Com nove mostras em cartaz, o festival dedica atenção especial às relações entre fotografia e memória, ancestralidade e identidades, consolidando o intercâmbio artístico entre Brasil e França.
Entre os destaques da Temporada França-Brasil no FotoRio está a exposição “Mulheres: identidade e meio ambiente — Uma cartografia sensível”, com curadoria de Ioana Mello e Jean-Luc Monterosso, fundador da Maison Européenne de la Photographie, em Paris. A mostra reúne artistas que exploram a conexão entre corpo, território e ancestralidade feminina, construindo uma narrativa visual de resistência e pertencimento.
Outro ponto alto é “Sóis Negros”, que apresenta trabalhos de artistas afro-guianenses em diálogo com a cultura visual afrodescendente, trazendo forte influência das tradições francófonas. Já em “Nego Fugido – Memórias Quilombolas”, o fotógrafo italiano Nicola Lo Calzo constrói um registro documental-poético sobre manifestações culturais da Bahia ligadas à resistência negra, revelando memórias coletivas que persistem frente ao esquecimento histórico.

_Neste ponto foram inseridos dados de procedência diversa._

(* ===== verification/Process.v ===== *)
(** * Daemon.cc, Exception.cc: becoming a daemon; exceptions

    A process is its numbers, its descriptors and what it ignores.  fork(2) makes one
    process of two; [setDaemon] is what becomes of all of them. *)
From S2P Require Import Prelude Text.

(** ** Processes *)

Inductive file := Terminal | DevNull (writable : bool) | OtherFile (id : Z).

#[export] Instance file_eq_dec : EqDecision file.
Proof. solve_decision. Defined.

Record process := mkprocess {
  pid : Z;
  pgid : Z;               (* the process group *)
  sid : Z;                (* the session *)
  has_terminal : bool;    (* a controlling terminal *)
  fds : gmap Z file;
  ignores_SIGHUP : bool;
  out : list string       (* what it has written to the terminal *)
}.

(** A process that goes on, or has called [_exit]. *)
Inductive fate := Runs (p : process) | Exited (status : Z) (p : process).

Module System.

(** The child gets the number [child], [None] when fork(2) fails.  The result is what
    fork returns, in the parent first. *)
Definition fork (child : option Z) (p : process) : list (Z * process) :=
  match child with
  | None => [(-1, p)]
  | Some c => [(c, p); (0, mkprocess c (pgid p) (sid p) (has_terminal p) (fds p) (ignores_SIGHUP p) (out p))]
  end.

(** A leader of a process group may not make a session. *)
Definition setsid (p : process) : Z * process :=
  if pid p =? pgid p then (-1, p)
  else (pid p, mkprocess (pid p) (pid p) (pid p) false (fds p) (ignores_SIGHUP p) (out p)).

Definition ignore_SIGHUP (p : process) : process :=
  mkprocess (pid p) (pgid p) (sid p) (has_terminal p) (fds p) true (out p).

Definition with_fds (m : gmap Z file) (p : process) : process :=
  mkprocess (pid p) (pgid p) (sid p) (has_terminal p) m (ignores_SIGHUP p) (out p).

Definition close (fd : Z) (p : process) : process := with_fds (delete fd (fds p)) p.

(** The lowest free descriptor, among the first [n]. *)
Fixpoint lowest (n : nat) (fd : Z) (m : gmap Z file) : Z :=
  match n with
  | O => fd
  | S n' => match m !! fd with None => fd | Some _ => lowest n' (fd + 1) m end
  end.

Definition open (f : file) (p : process) : Z * process :=
  let fd := lowest (S (size (fds p))) 0 (fds p) in (fd, with_fds (<[fd := f]> (fds p)) p).

(** Text for the descriptor [fd]; only a terminal shows it. *)
Definition write (fd : Z) (s : string) (p : process) : process :=
  match fds p !! fd with
  | Some Terminal => mkprocess (pid p) (pgid p) (sid p) (has_terminal p) (fds p) (ignores_SIGHUP p) (out p ++ [s])
  | _ => p
  end.

End System.

Module Daemon.
Import System.

Definition failed : string := "set daemon failed" +:+ String (Ascii.ascii_of_nat 10) "server exit...".

(** What follows a fork: the parent exits, a failure is reported; the rest runs on. *)
Definition after_fork (r : Z * process) : fate :=
  let p := if r.1 <? 0 then write 2 failed r.2 else r.2 in
  if 0 <? r.1 then Exited 0 p else Runs p.

(** The part between the two forks. *)
Definition new_session (p : process) : process :=
  let '(r, p) := setsid p in
  let p := if r <? 0 then write 2 failed p else p in
  ignore_SIGHUP p.

(** The part after them. *)
Definition redirect (p : process) : process :=
  let p := close 2 (close 1 (close 0 p)) in
  let '(_, p) := open (DevNull false) p in
  let '(_, p) := open (DevNull true) p in
  let '(_, p) := open (DevNull true) p in
  write 1 "server running as daemon" p.

(** All processes after [setDaemon]; [child1] and [child2] are the outcomes of the two
    forks. *)
Definition setDaemon (child1 child2 : option Z) (p : process) : list fate :=
  f ← after_fork <$> fork child1 p;
  match f with
  | Exited s p => [Exited s p]
  | Runs p =>
      f ← after_fork <$> fork child2 (new_session p);
      match f with
      | Exited s p => [Exited s p]
      | Runs p => [Runs (redirect p)]
      end
  end.

End Daemon.

(** The processes that run on. *)
Definition running (l : list fate) : list process := l ≫= λ f, match f with Runs p => [p] | Exited _ _ => [] end.

Section Daemon.
Import System Daemon.

Lemma lowest_spec n fd m :
  (∃ k, fd <= k < fd + Z.of_nat n ∧ m !! k = None) →
  m !! lowest n fd m = None ∧ fd <= lowest n fd m ∧ ∀ k, fd <= k < lowest n fd m → is_Some (m !! k).
Proof.
  revert fd. induction n as [|n IH]; intros fd (k & Hk & Hm); [lia|]. cbn [lowest].
  destruct (m !! fd) as [f|] eqn:E; [|split_and!; [done|lia|intros; lia]].
  assert (k ≠ fd) as Hne by congruence. destruct (IH (fd + 1)) as (H1 & H2 & H3); [exists k; split; [lia|done]|].
  split_and!; [done|lia|]. intros j Hj. destruct (decide (j = fd)) as [->|]; [by eexists|]. apply H3. lia.
Qed.

(** Among more numbers than there are descriptors one is free. *)
Lemma lowest_free (m : gmap Z file) : ∃ k, 0 <= k < 0 + Z.of_nat (S (size m)) ∧ m !! k = None.
Proof.
  destruct (decide (Exists (λ k, m !! k = None) (Z.of_nat <$> seq 0 (S (size m))))) as [He|Hn].
  - apply Exists_exists in He as (k & Hk & Hm). exists k. split; [|done].
    apply list_elem_of_fmap in Hk as (i & -> & Hi%elem_of_seq). lia.
  - exfalso. assert (size (list_to_set (Z.of_nat <$> seq 0 (S (size m))) : gset Z) <= size (dom m))%nat as Hs.
    { apply subseteq_size. intros k Hk%elem_of_list_to_set. apply elem_of_dom.
      destruct (m !! k) eqn:E; [by eexists|]. destruct Hn. apply Exists_exists. by exists k. }
    rewrite size_dom, size_list_to_set, length_fmap, length_seq in Hs; [lia|].
    apply NoDup_fmap_2; [intros x y; lia|apply NoDup_seq].
Qed.

Lemma open_lowest f p :
  let '(fd, p') := open f p in
  fds p !! fd = None ∧ 0 <= fd ∧ (∀ k, 0 <= k < fd → is_Some (fds p !! k)) ∧ p' = with_fds (<[fd := f]> (fds p)) p.
Proof. unfold open. destruct (lowest_spec _ 0 (fds p) (lowest_free (fds p))) as (? & ? & ?). by split_and!. Qed.

(** The descriptor that [open] takes is determined. *)
Lemma open_is f p fd :
  0 <= fd → fds p !! fd = None → (∀ k, 0 <= k < fd → is_Some (fds p !! k)) → open f p = (fd, with_fds (<[fd := f]> (fds p)) p).
Proof.
  intros Hfd Hn Hs. pose proof (open_lowest f p) as Ho. destruct (open f p) as [fd' p']. destruct Ho as (H1 & H2 & H3 & ->).
  assert (fd' = fd) as ->; [|done]. destruct (Z.lt_trichotomy fd' fd) as [H|[H|H]]; [|done|].
  - destruct (Hs fd') as [? E]; [lia|]. congruence.
  - destruct (H3 fd) as [? E]; [lia|]. congruence.
Qed.

Lemma redirect_fds p :
  redirect p = with_fds (<[2 := DevNull true]> (<[1 := DevNull true]> (<[0 := DevNull false]> (fds p)))) p.
Proof.
  unfold redirect. set (p0 := close 2 (close 1 (close 0 p))).
  assert (fds p0 = delete 2 (delete 1 (delete 0 (fds p)))) as E0 by done.
  rewrite (open_is _ p0 0); [|lia|rewrite E0; by simplify_map_eq|intros; lia].
  set (p1 := with_fds _ p0).
  assert (∀ k, fds p1 !! k = if decide (k = 0) then Some (DevNull false) else fds p0 !! k) as E1.
  { intros k. cbn. destruct (decide (k = 0)) as [->|]; [by rewrite lookup_insert_eq|by rewrite lookup_insert_ne]. }
  rewrite (open_is _ p1 1); [|lia|rewrite E1, decide_False, E0 by done; by simplify_map_eq|].
  2:{ intros k Hk. rewrite E1, decide_True by lia. by eexists. }
  set (p2 := with_fds _ p1).
  assert (∀ k, fds p2 !! k = if decide (k = 1) then Some (DevNull true) else fds p1 !! k) as E2.
  { intros k. cbn. destruct (decide (k = 1)) as [->|]; [by rewrite lookup_insert_eq|by rewrite lookup_insert_ne]. }
  rewrite (open_is _ p2 2); [|lia|rewrite E2, decide_False, E1, decide_False, E0 by done; by simplify_map_eq|].
  2:{ intros k Hk. rewrite E2. case_decide; [by eexists|]. rewrite E1, decide_True by lia. by eexists. }
  assert (fds (with_fds (<[2:=DevNull true]> (fds p2)) p2) !! 1 = Some (DevNull true)) as E3 by (cbn [fds with_fds]; by simplify_map_eq).
  unfold write. rewrite E3. unfold with_fds. cbn. f_equal.
  apply map_eq. intros k. rewrite !lookup_insert, !lookup_delete. repeat case_decide; subst; done.
Qed.

(** The grandchild. *)
Definition daemon_of (c1 c2 : Z) (p : process) : process :=
  mkprocess c2 c1 c1 false (<[2 := DevNull true]> (<[1 := DevNull true]> (<[0 := DevNull false]> (fds p)))) true (out p).

Lemma setDaemon_run p c1 c2 :
  0 < c1 → 0 < c2 → c1 ≠ pgid p →
  ∃ p1, setDaemon (Some c1) (Some c2) p = [Exited 0 p; Exited 0 p1; Runs (daemon_of c1 c2 p)].
Proof.
  intros Hc1 Hc2 Hne. unfold setDaemon, fork. cbn [fmap list_fmap mbind list_bind app]. unfold after_fork. cbn [fst snd].
  replace (c1 <? 0) with false by lia. replace (0 <? c1) with true by lia. cbn [Z.ltb Z.compare app].
  unfold new_session, setsid. cbn [pid pgid]. replace (c1 =? pgid p) with false by lia. replace (c1 <? 0) with false by lia.
  replace (c2 <? 0) with false by lia. replace (0 <? c2) with true by lia. cbn [Z.ltb Z.compare app mbind list_bind].
  eexists. by rewrite redirect_fds.
Qed.

(** Becoming a daemon, started from a shell as the leader of its process group.  When both
    forks succeed, exactly one process goes on, the others exit with status 0: the
    grandchild, which ignores SIGHUP, has no controlling terminal and leads neither its
    session nor its group, so that it cannot get one again, and whose descriptors 0, 1
    and 2 are /dev/null while the others are kept.  When a fork fails, the program says
    that it exits and goes on all the same, in the foreground when the first one failed:
    the session is not made, and the terminal is kept. *)
Theorem daemon_detaches p c1 c2 :
  pid p = pgid p → c1 ≠ pid p → c2 ≠ c1 → 0 < c1 → 0 < c2 → fds p !! 2 = Some Terminal →
  (∃ q, running (setDaemon (Some c1) (Some c2) p) = [q] ∧ length (setDaemon (Some c1) (Some c2) p) = 3%nat ∧
     pid q = c2 ∧ has_terminal q = false ∧ sid q = c1 ∧ pgid q = c1 ∧ pid q ≠ sid q ∧ pid q ≠ pgid q ∧ ignores_SIGHUP q = true ∧
     fds q !! 0 = Some (DevNull false) ∧ fds q !! 1 = Some (DevNull true) ∧ fds q !! 2 = Some (DevNull true) ∧
     (∀ fd, fd < 0 ∨ 2 < fd → fds q !! fd = fds p !! fd)) ∧
  (∃ q, running (setDaemon None None p) = [q] ∧ pid q = pid p ∧ sid q = sid p ∧ has_terminal q = has_terminal p ∧
     fds q !! 1 = Some (DevNull true) ∧ out q = out p ++ [failed; failed; failed]).
Proof.
  intros Hl H1 H2 Hc1 Hc2 Ht. split.
  - destruct (setDaemon_run p c1 c2) as [p1 ->]; [lia..|]. exists (daemon_of c1 c2 p). split; [done|].
    unfold daemon_of. cbn [pid pgid sid has_terminal fds ignores_SIGHUP length]. split_and!; try (done || lia || by simplify_map_eq).
    intros fd Hfd. rewrite !lookup_insert_ne by lia. done.
  - destruct p as [i g s t m h o]. cbn [pid pgid sid has_terminal fds ignores_SIGHUP out] in *. subst g.
    unfold setDaemon, fork, after_fork, new_session, setsid. cbn [fmap list_fmap mbind list_bind app fst snd Z.ltb Z.compare].
    unfold write. repeat (rewrite ?Ht, ?Z.eqb_refl; cbn [fds pid pgid sid has_terminal ignores_SIGHUP out Z.ltb Z.compare ignore_SIGHUP]).
    cbn [app running mbind list_bind].
    rewrite redirect_fds. eexists. split; [reflexivity|]. cbn [pid pgid sid has_terminal fds ignores_SIGHUP with_fds out]. rewrite <-!app_assoc. split_and!; try done. by simplify_map_eq.
Qed.
End Daemon.

(** A shell's process 100, which keeps a file open: the grandchild is 102, and the file stays. *)
Lemma daemon_detaches_witness :
  let p := mkprocess 100 100 50 true {[0 := Terminal; 1 := Terminal; 2 := Terminal; 3 := OtherFile 7]} false [] in
  pid <$> running (Daemon.setDaemon (Some 101) (Some 102) p) = [102] ∧
  pid <$> running (Daemon.setDaemon None None p) = [100] ∧
  (∃ q, running (Daemon.setDaemon (Some 101) (Some 102) p) = [q] ∧ fds q !! 3 = Some (OtherFile 7)).
Proof.
  split; [vm_compute; reflexivity|]. split; [vm_compute; reflexivity|].
  edestruct daemon_detaches as [(q & Hr & Hk) _];
    [..|exists q; split; [exact Hr|]; do 11 (destruct Hk as [_ Hk]); rewrite Hk by lia; vm_compute; reflexivity];
    first [reflexivity | cbn; lia].
Defined.

(** ** Exceptions *)

Module Exception.

Record t := mk { message_ : list byte; stack_ : list byte }.

(** backtrace(3) finds the frames of the stack, at most 200 of them, and
    backtrace_symbols(3) their names; [None] when it has no memory. *)
Definition fillStackTrace (symbols : option (list (list byte))) (e : t) : t :=
  match symbols with
  | None => e
  | Some frames => mk (message_ e) (fold_left (λ stack f, (stack ++ c_str f) ++ [Byte.x0a]) (take 200 frames) (stack_ e))
  end.

(** The constructors: a C string ends at its first NUL, a [std::string] need not. *)
Definition make (symbols : option (list (list byte))) (msg : list byte) : t := fillStackTrace symbols (mk msg []).
Definition make_c (symbols : option (list (list byte))) (msg : list byte) : t := make symbols (c_str msg).

Definition what (e : t) : list byte := c_str (message_ e).
Definition stackTrace (e : t) : list byte := c_str (stack_ e).

End Exception.

Lemma trace_lines frames acc :
  fold_left (λ stack f, (stack ++ c_str f) ++ [Byte.x0a]) frames acc = acc ++ concat ((λ f, c_str f ++ [Byte.x0a]) <$> frames).
Proof.
  revert acc. induction frames as [|f frames IH]; intros acc; cbn [fold_left fmap list_fmap concat]; [by rewrite app_nil_r|].
  by rewrite IH, <-!app_assoc.
Qed.

Lemma lines_no_nul frames : x00 ∉ concat ((λ f, c_str f ++ [Byte.x0a]) <$> frames).
Proof.
  induction frames as [|f frames IH]; cbn [fmap list_fmap concat]; [set_solver|].
  pose proof (c_str_not_nul f). rewrite !not_elem_of_app. split_and!; [done|set_solver|done].
Qed.

(** What an exception says: the message up to its first NUL, which is all of it for a
    message that was a C string; and one line for each of the innermost 200 frames,
    nothing when their names are not to be had. *)
Theorem exception_says symbols msg :
  Exception.what (Exception.make symbols msg) = c_str msg ∧
  Exception.what (Exception.make_c symbols msg) = c_str msg ∧
  Exception.stackTrace (Exception.make symbols msg) =
    match symbols with None => [] | Some frames => concat ((λ f, c_str f ++ [Byte.x0a]) <$> take 200 frames) end.
Proof.
  destruct symbols as [frames|]; unfold Exception.what, Exception.stackTrace, Exception.make_c, Exception.make;
    cbn [Exception.fillStackTrace Exception.message_ Exception.stack_]; split_and!; try done.
  - apply c_str_no_nul, c_str_not_nul.
  - rewrite trace_lines. apply c_str_no_nul, lines_no_nul.
  - apply c_str_no_nul, c_str_not_nul.
Qed.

FotoRio no centro da Temporada França-Brasil
O FotoRio, que desde sua criação consolidou-se como espaço de experimentação da fotografia no Brasil, ganha em 2025 um papel de vitrine da cooperação artística França-Brasil. Com mostras que atravessam o documental, o político e o performativo, a edição deste ano reforça a fotografia como linguagem capaz de costurar identidades e histórias entrelaçadas pelos dois países.


Programação ampliada na cidade
Além do FotoRio, a Temporada segue com atividades de cinema, literatura, música e artes visuais. O Festival do Rio terá um recorte francês de 2 a 12 de outubro; a Ópera de Paris se apresenta no Theatro Municipal e no Teatro FIRJAN Sesi; e Madureira recebe, em novembro, a FLUP França Periférica, dedicada a autores e artistas da Martinica, Guadalupe e África.
Na praia de Ipanema, a artista Marie Hego instala sua série de esculturas de vento, enquanto a Biblioteca Nacional sedia, em dezembro, o evento “França-Brasil: 200 Anos de Relações e Poéticas”, encerrando a programação carioca.